◆ SUPPLIED RECORDS ◆
Lemma extract_sat re : ∀ pre (mid : steps) post cs,
  matches re pre mid post → Forall byteStep mid → extractBinaryRequiredConstraint re = Some cs → satOne mid.*1 cs.
Proof.
  induction re as [re IH] using regexp_nested. intros pre mid post cs H Hmid Hcs.
  destruct re; cbn [extractBinaryRequiredConstraint] in Hcs; try done.
  - inversion H; subst. by eapply literal_sat.
  - inversion H; subst. by eapply IH.
  - inversion H; subst. apply Forall_app in Hmid as [? _]. rewrite fmap_app. eapply satOne_mono; [|by eapply IH]. set_solver.
  - destruct (Nat.eqb_spec Min 0); [done|]. destruct (matches_repeat _ _ _ _ _ _ _ H) as (m1 & m2 & p & q & -> & Hm & _); [lia|].
    apply Forall_app in Hmid as [? _]. rewrite fmap_app. eapply satOne_mono; [|by eapply IH]. set_solver.
  - apply matches_concat in H as (mids & -> & Hm). pose proof (vals_wf _ Hmid) as Hw.
    destruct (foldl _ _ _) as [|c combined] eqn:E; simplify_eq. rewrite <- E. apply combineAll_sat; [done| |constructor|done|by rewrite E].
    apply Forall_fmap, Forall_forall. intros re Hre cs' Hcs'. cbn in Hcs'. split; [by eapply extract_clauses|].
    apply list_elem_of_lookup in Hre as [i Hi]. destruct (Forall2_lookup_l _ _ _ _ _ Hm Hi) as (m & Hmi & pre' & post' & Hre).
    rewrite Forall_lookup in IH. apply (satOne_mono m.*1).
    + intros x Hx. rewrite <- (take_drop_middle mids i m Hmi), concat_app. cbn [concat]. rewrite !fmap_app, !elem_of_app. auto.
    + eapply (IH i re Hi); [exact Hre| |done]. rewrite <- (take_drop_middle mids i m Hmi), concat_app in Hmid.
      apply Forall_app in Hmid as [_ Hmid]. cbn [concat] in Hmid. by apply Forall_app in Hmid as [? _].
  - inversion H as [| | | | | | | | | | | | | | | | | | | | |? re' ? ? ? ? Hin Hre]; subst.
    destruct (alternativeClauses _ _) as [[|c v]|] eqn:E; simplify_eq. apply alternativeClauses_elem in E as (_ & H2 & H3).
    rewrite Forall_forall in IH. apply dedupe_sat; [by apply vals_wf| |].
    + apply Forall_forall. intros x Hx. destruct (H3 x Hx) as [?|(child & Hch & Hxc)]; [set_solver|].
      apply list_elem_of_fmap in Hch as (re & [= _ E] & _). destruct (extract_clauses re child (eq_sym E)) as [_ Hc].
      rewrite Forall_forall in Hc. auto.
    + destruct (H2 (extractBinaryRequiredConstraint re')) as (child & Ec & Hsub).
      { apply list_elem_of_fmap. exists re'. split; [|done]. destruct re'; try done. inversion Hre. }
      apply (IH re' Hin _ _ _ _ Hre Hmid) in Ec. apply Exists_exists in Ec as (x & Hx & Hs). apply Exists_exists. eauto.
Qed.

(** ** The minimum length *)

Lemma totalBytes_nonneg ms : Forall (λ m, 0 <= m) ms → ∀ total, 0 <= total → 0 <= totalBytes ms total.
Proof.
  induction 1 as [|m ms Hm _ IH]; intros total Ht; cbn [totalBytes]; [done|]. destruct (_ >? _); [done|]. apply IH. lia.
Qed.

Lemma binaryMinimum_nonneg re : 0 <= binaryMinimumMatchBytes re.
Proof.
  induction re as [re IH] using regexp_nested. destruct re; cbn [binaryMinimumMatchBytes]; try lia.
  - destruct (_ =? _)%nat; [lia|]. cbv zeta. destruct (_ && _); lia.
  - apply totalBytes_nonneg; [|lia]. by apply Forall_fmap.
  - destruct Sub as [|re Sub]; [done|]. apply Forall_cons in IH as [H0 IH]. cbn [fmap list_fmap].
    generalize dependent (binaryMinimumMatchBytes re). induction IH as [|re' Sub Hre' _ IHs]; intros m Hm; [done|].
    cbn [fmap list_fmap foldl]. apply IHs. destruct (_ <? _); done.
Qed.

Lemma totalBytes_le sub (mids : list steps) : Forall2 (λ re mid, binaryMinimumMatchBytes re <= Z.of_nat (length mid)) sub mids →
  ∀ total, 0 <= total → totalBytes (binaryMinimumMatchBytes <$> sub) total <= total + Z.of_nat (length (concat mids)).
Proof.
  induction 1 as [|re mid sub mids Hm _ IH]; intros total Ht; cbn [totalBytes concat fmap list_fmap]; [cbn; lia|].
  rewrite length_app. destruct (_ >? _); [lia|]. pose proof (binaryMinimum_nonneg re).
  specialize (IH (total + binaryMinimumMatchBytes re)). lia.
Qed.

Lemma repeat_steps fl re m min : ∀ max pre (mid : steps) post,
  (∀ pre mid post, matches re pre mid post → m <= Z.of_nat (length mid)) →
  matches (OpRepeat fl min max re) pre mid post → Z.of_nat min * m <= Z.of_nat (length mid).
Proof.
  induction min as [|min IH]; intros max pre mid post Hre H; [lia|].
  destruct (matches_repeat _ _ _ _ _ _ _ H) as (mid1 & mid2 & pre' & post' & -> & H1 & pre2 & max2 & H2); [lia|].
  rewrite length_app. pose proof (Hre _ _ _ H1). rewrite Nat.sub_succ, Nat.sub_0_r in H2. specialize (IH _ _ _ _ Hre H2). lia.
Qed.

Lemma binaryMinimum_le re : ∀ pre (mid : steps) post, matches re pre mid post → binaryMinimumMatchBytes re <= Z.of_nat (length mid).
Proof.
  induction re as [re IH] using regexp_nested. intros pre mid post H. destruct re; cbn [binaryMinimumMatchBytes]; try lia.
  - inversion H as [|? ? ? ? ? Hm| | | | | | | | | | | | | | | | | | | |]; subst. apply Forall2_length in Hm. rewrite length_fmap in Hm. lia.
  - inversion H; subst. cbn. lia.
  - inversion H; subst. cbn. lia.
  - inversion H; subst. cbn. lia.
  - inversion H; subst. by eapply IH.
  - inversion H; subst. rewrite length_app. enough (binaryMinimumMatchBytes re <= Z.of_nat (length mid1)) by lia. by eapply IH.
  - destruct (Nat.eqb_spec Min 0); [lia|]. cbv zeta. destruct (_ && _); [lia|]. by eapply repeat_steps.
  - apply matches_concat in H as (mids & -> & Hm). apply (totalBytes_le _ mids); [|lia].
    revert IH. induction Hm as [|re m sub mids (pre' & post' & Hre) _ IHm]; [constructor|].
    intros [IHre IH]%Forall_cons. constructor; [by eapply IHre|by apply IHm].
  - inversion H as [| | | | | | | | | | | | | | | | | | | | |? re' ? ? ? ? Hin Hre]; subst. rewrite Forall_forall in IH.
    assert (binaryMinimumMatchBytes re' <= Z.of_nat (length mid)) as Hr by (eapply IH; eauto).
    destruct Sub as [|re0 Sub]; [by apply elem_of_nil in Hin|]. cbn [fmap list_fmap].
    destruct (foldl_min (binaryMinimumMatchBytes <$> Sub) (binaryMinimumMatchBytes re0)) as [Ha Hb]. cbv zeta in *.
    apply elem_of_cons in Hin as [->|Hin]; [lia|]. rewrite Forall_forall in Hb.
    specialize (Hb (binaryMinimumMatchBytes re') (list_elem_of_fmap_2 _ _ _ Hin)). lia.
Qed.

(** ** The filter *)

Lemma IndexByte_elem s c : match IndexByte s c with Some _ => true | None => false end = containsByte s c.
Proof.
  destruct (IndexByte s c) as [i|] eqn:E; symmetry.
  - apply IndexByte_Some in E as [Hi _]. apply containsByte_true. by eapply list_elem_of_lookup_2.
  - apply IndexByte_None in E. apply not_true_iff_false. rewrite containsByte_true. intros H. rewrite Forall_forall in E. by apply (E c).
Qed.

Lemma possibleDirect_sat f s : satOne s f.(clauses) → possibleDirect f s = true.
Proof.
  intros (c & Hc & Hs)%Exists_exists. apply existsb_exists. exists c. split; [by apply list_elem_of_In|].
  apply forallb_forall. intros x Hx. rewrite IndexByte_elem. apply containsByte_true, Hs. by apply list_elem_of_In.
Qed.

Lemma possibleFromPresence_sat f s :
  wf_bytes s → Forall clause_ok f.(clauses) → satOne s f.(clauses) → possibleFromPresence f (presentBits s) = true.
Proof.
  intros Hw Hok (c & Hc & Hs)%Exists_exists. rewrite Forall_forall in Hok. destruct (Hok c Hc) as [Eb Hcw].
  apply existsb_exists. exists c. split; [by apply list_elem_of_In|]. apply forallb_forall. intros [p q] Hpq.
  apply list_elem_of_In, list_elem_of_lookup in Hpq as [i Hi]. rewrite Eb in Hi.
  apply lookup_zip_with_Some in Hi as (? & ? & [= -> ->] & Hp & Hq). pose proof (lookup_lt_Some _ _ _ Hp) as Hi. rewrite presentBits_length in Hi.
  apply list_lookup_total_correct in Hp, Hq. subst. apply Z.eqb_eq, Z.bits_inj'. intros n Hn.
  rewrite Z.land_spec, !presentBits_word by done. destruct (n <? 64); [|done]. cbn [andb].
  destruct (containsByte (cl_bytes c) _) eqn:E; [|by rewrite andb_false_r]. apply containsByte_true, Hs, containsByte_true in E. by rewrite E.
Qed.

◆ TASK INSTRUCTIONS ◆
Where the word "specialize" appears in a line of the entries above, count that line; give only the number.

◆ ANSWER SECTION ◆
3